LE FILM : Le Syndrome asthénique de Kyra Muratova
« Pour moi, le film le plus surprenant, ivre, original et déroutant des cinquante dernières années. Fait en 1989, lors de la chute du système soviétique, par la grandiose cinéaste Kyra Muratova, je l’ai revu au moins sept fois en quinze ans et, à chaque fois, le film se présente comme une œuvre vierge. À la fois méditation sur la folie de la vie soviétique, privée et publique, et incarnation de cette même folie. Les films de Pasolini, même son chef-d’oeuvre final Salò, semble presque « mainstream » à coté. Dans ce fleuve rouge du cinéma (écoulement du sang idéologique) , on suit des personnages avec passion jusqu’à ce qu’on les perde (parfois définitivement).
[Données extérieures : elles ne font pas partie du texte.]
(** * reword.py: the text formatter bot

    A shallow embedding of [TextFormatterBot] (src/reword.py): the task
    registry, the retrying remote call of [format_text], the history file
    written by [save_to_history], the figures computed by
    [display_statistics], the dialogue of [get_multiline_input] and
    [get_task_choice], and the main loop of [run].

    Modelling conventions.
    - A Python [str] is a [string]: a sequence of code points below 256.
      [len] is [String.length].
    - A Python [int] is a [Z].
    - A Python [float] is an IEEE 754 binary64 number, a [spec_float] of the
      Standard Library; true division of two ints and multiplication round
      to the nearest float, ties to even.
    - The outside world (the history file, the clock, the remote endpoint,
      the diagnostic log) is an explicit [World] threaded through every
      operation; an operation returns a [result] and the new world.
    - [json.dump] and [json.load] are modelled on the text of the file, for
      JSON documents without floating-point numbers and with strings of code
      points below 256; [Json.decodable] tells of any text whether
      [json.load] accepts it at all. *)

From Stdlib Require Import String Ascii List ZArith NArith QArith Lia Bool.
From Stdlib Require Import DecimalString DecimalFacts DecimalN DecimalZ.
From Stdlib Require Import Qabs Qpower Lqa SpecFloat.
Import ListNotations.

Set Warnings "-register-all".

Local Open Scope string_scope.
Local Open Scope Z_scope.

(* ================================================================== *)
(** ** Python strings *)

Module PyStr.

Definition code (c : ascii) : N := N_of_ascii c.

(** [str.isspace] on the code points a [string] holds, those below 256:
    TAB..CR, FS..US, space, NEL (0x85) and NBSP (0xA0).  Beyond them Python
    counts as whitespace U+1680, U+2000 to U+200A, U+2028, U+2029, U+202F,
    U+205F and U+3000 as well; a text with such a character is not a
    [string], and what is proved of [strip] is proved of the texts made of
    code points below 256. *)
Definition isspace (c : ascii) : bool :=
  let n := code c in
  ((9 <=? n) && (n <=? 13) || (28 <=? n) && (n <=? 32)
   || (n =? 133) || (n =? 160))%N.

Fixpoint lstrip (s : string) : string :=
  match s with
  | EmptyString => EmptyString
  | String c r => if isspace c then lstrip r else s
  end.

Fixpoint rstrip (s : string) : string :=
  match s with
  | EmptyString => EmptyString
  | String c r =>
      match rstrip r with
      | EmptyString => if isspace c then EmptyString else String c EmptyString
      | r' => String c r'
      end
  end.

(** [s.strip()] *)
Definition strip (s : string) : string := rstrip (lstrip s).

(** Truth value of a [str]: non-empty. *)
Definition truthy (s : string) : bool :=
  match s with EmptyString => false | _ => true end.

Fixpoint all_space (s : string) : bool :=
  match s with
  | EmptyString => true
  | String c r => isspace c && all_space r
  end.

Definition len (s : string) : Z := Z.of_nat (String.length s).

End PyStr.

(* ================================================================== *)
(** ** Exceptions and results *)

(** The exception classes the program can meet.  [APIError] stands for
    [openai.APIError] and its subclasses; [PlainException] for a bare
    [Exception(...)]; [KeyboardInterrupt] derives from [BaseException]
    only. *)
Inductive exn_class :=
| ValueError | KeyError | IndexError | TypeError | AttributeError
| OSError | JSONDecodeError | ZeroDivisionError
| APIError | PlainException | KeyboardInterrupt.

(** An exception object: class, message, and [__context__], the exception
    that was being handled when this one was raised. *)
Inductive exn := Exn (cls : exn_class) (msg : string) (context : option exn).

Definition exn_cls (e : exn) : exn_class := let 'Exn c _ _ := e in c.
Definition exn_msg (e : exn) : string := let 'Exn _ m _ := e in m.
Definition exn_context (e : exn) : option exn := let 'Exn _ _ x := e in x.

(** [isinstance(e, openai.APIError)] *)
Definition is_api_error (e : exn) : bool :=
  match exn_cls e with APIError => true | _ => false end.

(** [isinstance(e, Exception)] *)
Definition is_exception (e : exn) : bool :=
  match exn_cls e with KeyboardInterrupt => false | _ => true end.

(** [raise new] executed inside the handler of [cur]: Python chains the
    exception under way as [__context__]. *)
Definition raised_while_handling (cur : exn) (cls : exn_class) (msg : string) : exn :=
  Exn cls msg (Some cur).

Inductive result (A : Type) : Type :=
| Return (a : A)
| Raise (e : exn).
Arguments Return {A} a.
Arguments Raise {A} e.

(* ================================================================== *)
(** ** JSON documents and the [json] module *)

Module Json.

Inductive json :=
| JNull
| JBool (b : bool)
| JInt (z : Z)
| JStr (s : string)
| JList (l : list json)
| JDict (d : list (string * json)).

Definition dquote : ascii := "034"%char.
Definition backslash : ascii := "092"%char.
Definition newline : ascii := "010"%char.

(** *** Encoding: [json.dump(obj, f, indent=2)] *)

Definition hex_digit (n : N) : ascii :=
  if (n <? 10)%N then ascii_of_N (48 + n) else ascii_of_N (87 + n).

(** [ESCAPE_DCT] and the [\uXXXX] fallback of [py_encode_basestring_ascii]
    ([ensure_ascii] is left at its default, [True]). *)
Definition escape_char (c : ascii) : string :=
  let n := PyStr.code c in
  if (n =? 34)%N then String backslash (String dquote EmptyString)
  else if (n =? 92)%N then String backslash (String backslash EmptyString)
  else if (n =? 10)%N then String backslash "n"
  else if (n =? 13)%N then String backslash "r"
  else if (n =? 9)%N then String backslash "t"
  else if (n =? 8)%N then String backslash "b"
  else if (n =? 12)%N then String backslash "f"
  else if ((32 <=? n) && (n <=? 126))%N then String c EmptyString
  else String backslash
         (String "u" (String "0" (String "0"
            (String (hex_digit (n / 16)) (String (hex_digit (n mod 16)) EmptyString))))).

Fixpoint escape (s : string) : string :=
  match s with
  | EmptyString => EmptyString
  | String c r => escape_char c ++ escape r
  end.

Definition encode_str (s : string) : string :=
  String dquote (escape s ++ String dquote EmptyString).

(** [int.__repr__] *)
Definition encode_int (z : Z) : string := NilZero.string_of_int (Z.to_int z).

Fixpoint spaces (n : nat) : string :=
  match n with O => EmptyString | S m => String " " (spaces m) end.

(** The separator before an item at nesting level [k]: a line break and
    [2 * k] spaces. *)
Definition newline_indent (k : nat) : string := String newline (spaces (2 * k)).

Fixpoint join (sep : string) (l : list string) : string :=
  match l with
  | [] => EmptyString
  | [x] => x
  | x :: xs => x ++ sep ++ join sep xs
  end.

Fixpoint encode (k : nat) (v : json) {struct v} : string :=
  match v with
  | JNull => "null"
  | JBool true => "true"
  | JBool false => "false"
  | JInt z => encode_int z
  | JStr s => encode_str s
  | JList l =>
      match l with
      | [] => "[]"
      | _ => "[" ++ newline_indent (S k)
             ++ join ("," ++ newline_indent (S k)) (map (encode (S k)) l)
             ++ newline_indent k ++ "]"
      end
  | JDict d =>
      match d with
      | [] => "{}"
      | _ => "{" ++ newline_indent (S k)
             ++ join ("," ++ newline_indent (S k))
                  (map (fun kv => let '(key, x) := kv in
                                  encode_str key ++ ": " ++ encode (S k) x) d)
             ++ newline_indent k ++ "}"
      end
  end.

Definition dumps (v : json) : string := encode 0 v.

(** *** Decoding: [json.load(f)] *)

(** [WHITESPACE_STR]: space, TAB, LF, CR. *)
Definition is_ws (c : ascii) : bool :=
  let n := PyStr.code c in
  ((n =? 32) || (n =? 9) || (n =? 10) || (n =? 13))%N.

Fixpoint skip_ws (s : string) : string :=
  match s with
  | EmptyString => EmptyString
  | String c r => if is_ws c then skip_ws r else s
  end.

Definition is_digit (c : ascii) : bool :=
  let n := PyStr.code c in ((48 <=? n) && (n <=? 57))%N.

Definition hex_value (c : ascii) : option N :=
  let n := PyStr.code c in
  if ((48 <=? n) && (n <=? 57))%N then Some (n - 48)%N
  else if ((97 <=? n) && (n <=? 102))%N then Some (n - 87)%N
  else if ((65 <=? n) && (n <=? 70))%N then Some (n - 55)%N
  else None.

Definition decode_uXXXX (h1 h2 h3 h4 : ascii) : option N :=
  match hex_value h1, hex_value h2, hex_value h3, hex_value h4 with
  | Some a, Some b, Some c, Some d => Some (((a * 16 + b) * 16 + c) * 16 + d)%N
  | _, _, _, _ => None
  end.

(** The [BACKSLASH] table of the decoder. *)
Definition unescape_simple (c : ascii) : option ascii :=
  let n := PyStr.code c in
  if (n =? 34)%N then Some dquote
  else if (n =? 92)%N then Some backslash
  else if (n =? 47)%N then Some "/"%char
  else if (n =? 98)%N then Some "008"%char
  else if (n =? 102)%N then Some "012"%char
  else if (n =? 110)%N then Some "010"%char
  else if (n =? 114)%N then Some "013"%char
  else if (n =? 116)%N then Some "009"%char
  else None.

(** [scanstring], strict: the text after the opening quote, up to and
    including the closing quote.  [None] is [JSONDecodeError]; an escape
    denoting a code point of 256 or more is outside the string model and is
    reported the same way. *)
Fixpoint scanstring (s : string) : option (string * string) :=
  match s with
  | EmptyString => None
  | String c r =>
      if (PyStr.code c =? 34)%N then Some (EmptyString, r)
      else if (PyStr.code c =? 92)%N then
        match r with
        | EmptyString => None
        | String e r1 =>
            if (PyStr.code e =? 117)%N then
              match r1 with
              | String h1 (String h2 (String h3 (String h4 r2))) =>
                  match decode_uXXXX h1 h2 h3 h4 with
                  | Some n =>
                      if (n <? 256)%N then
                        match scanstring r2 with
                        | Some (t, rest) => Some (String (ascii_of_N n) t, rest)
                        | None => None
                        end
                      else None
                  | None => None
                  end
              | _ => None
              end
            else
              match unescape_simple e with
              | Some x =>
                  match scanstring r1 with
                  | Some (t, rest) => Some (String x t, rest)
                  | None => None
                  end
              | None => None
              end
        end
      else if (PyStr.code c <? 32)%N then None
      else
        match scanstring r with
        | Some (t, rest) => Some (String c t, rest)
        | None => None
        end
  end.

Fixpoint span_digits (s : string) : string * string :=
  match s with
  | EmptyString => (EmptyString, EmptyString)
  | String c r =>
      if is_digit c then let '(d, r') := span_digits r in (String c d, r')
      else (EmptyString, s)
  end.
Le surgissement permanent de nouvelles réalités humaines et cinématographiques (le basculement du noir et blanc à la couleur est sans doute pour moi l’expression la plus réussie dans l’histoire du cinéma de ce geste maintes fois essayé), l’un plus improbables, gogolien ou dostoïevskien selon le vent visuel, fait que l’on n’est jamais lâché par l’art centrifuge du montage. Un acte de liberté poétique transcendant, mais toujours concret, politique et ethnographique. Je défie quiconque de ne pas céder à ce moment de folie collective. Qu’est-ce que tout cela nous ressemble 25 ans après, dans l’Occident ! »
3 – Un film blanc
LE VIN : un riesling sans soufre de Jean-Pierre Frick
« Jean-Pierre Frick, Alsacien de 58 ans est l’un des premiers vignerons en France à travailler en biodynamie – une agriculture à la fois basée sur des gestes médiévaux, mais profondément progressiste et visionnaire dans un engagement éthique et écologique sans concession. S’il a souffert, exposé par sa radicalité et ses expériences de vin sans soufre à une époque où personne n’en faisait, il est devenu, malgré lui, une star mondiale de la révolution du vin naturel. Frick est un vrai résistant, et surtout un authentique citoyen. Mettant en danger son domaine, il a rejoint 53 autres faucheurs volontaires pour détruire des vignes OGM, plantées en champs ouverts en 2010. Condamné en première instance, Frick et ses compagnons ont fait appel, opposant une argumentation morale et civique contre une implantation sans justifications scientifiques de 70 pieds de vignes OGM par l’INRA (Institut national de recherche agronomique). Miracle : le 14 mai 2014 la cour d’appel de Colmar a donné raison à ces partisans de la désobéissance civile, jugeant que le gouvernement a agi de manière illégale, sans prendre soin des dangers pour la santé publique, et agissant sous l’influence des lobbies de Monsanto et autres multinationales. Relaxe des faucheurs. Victoire pour la démocratie des citoyens engagés et de la magistrature, face à l’absence d’action démocratique. Mais l’INRA, le CNRS et dix autres organes gouvernementaux ont annoncé leur pourvoi en cassation pour renverser la décision des juges. Frick tient bon, aussi grâce à la limpidité, la salinité et la franchise joyeuse de ses vins, la plus belle expression de ce que la nature (de la terre et de l’homme) peut nous apporter si on la respecte. »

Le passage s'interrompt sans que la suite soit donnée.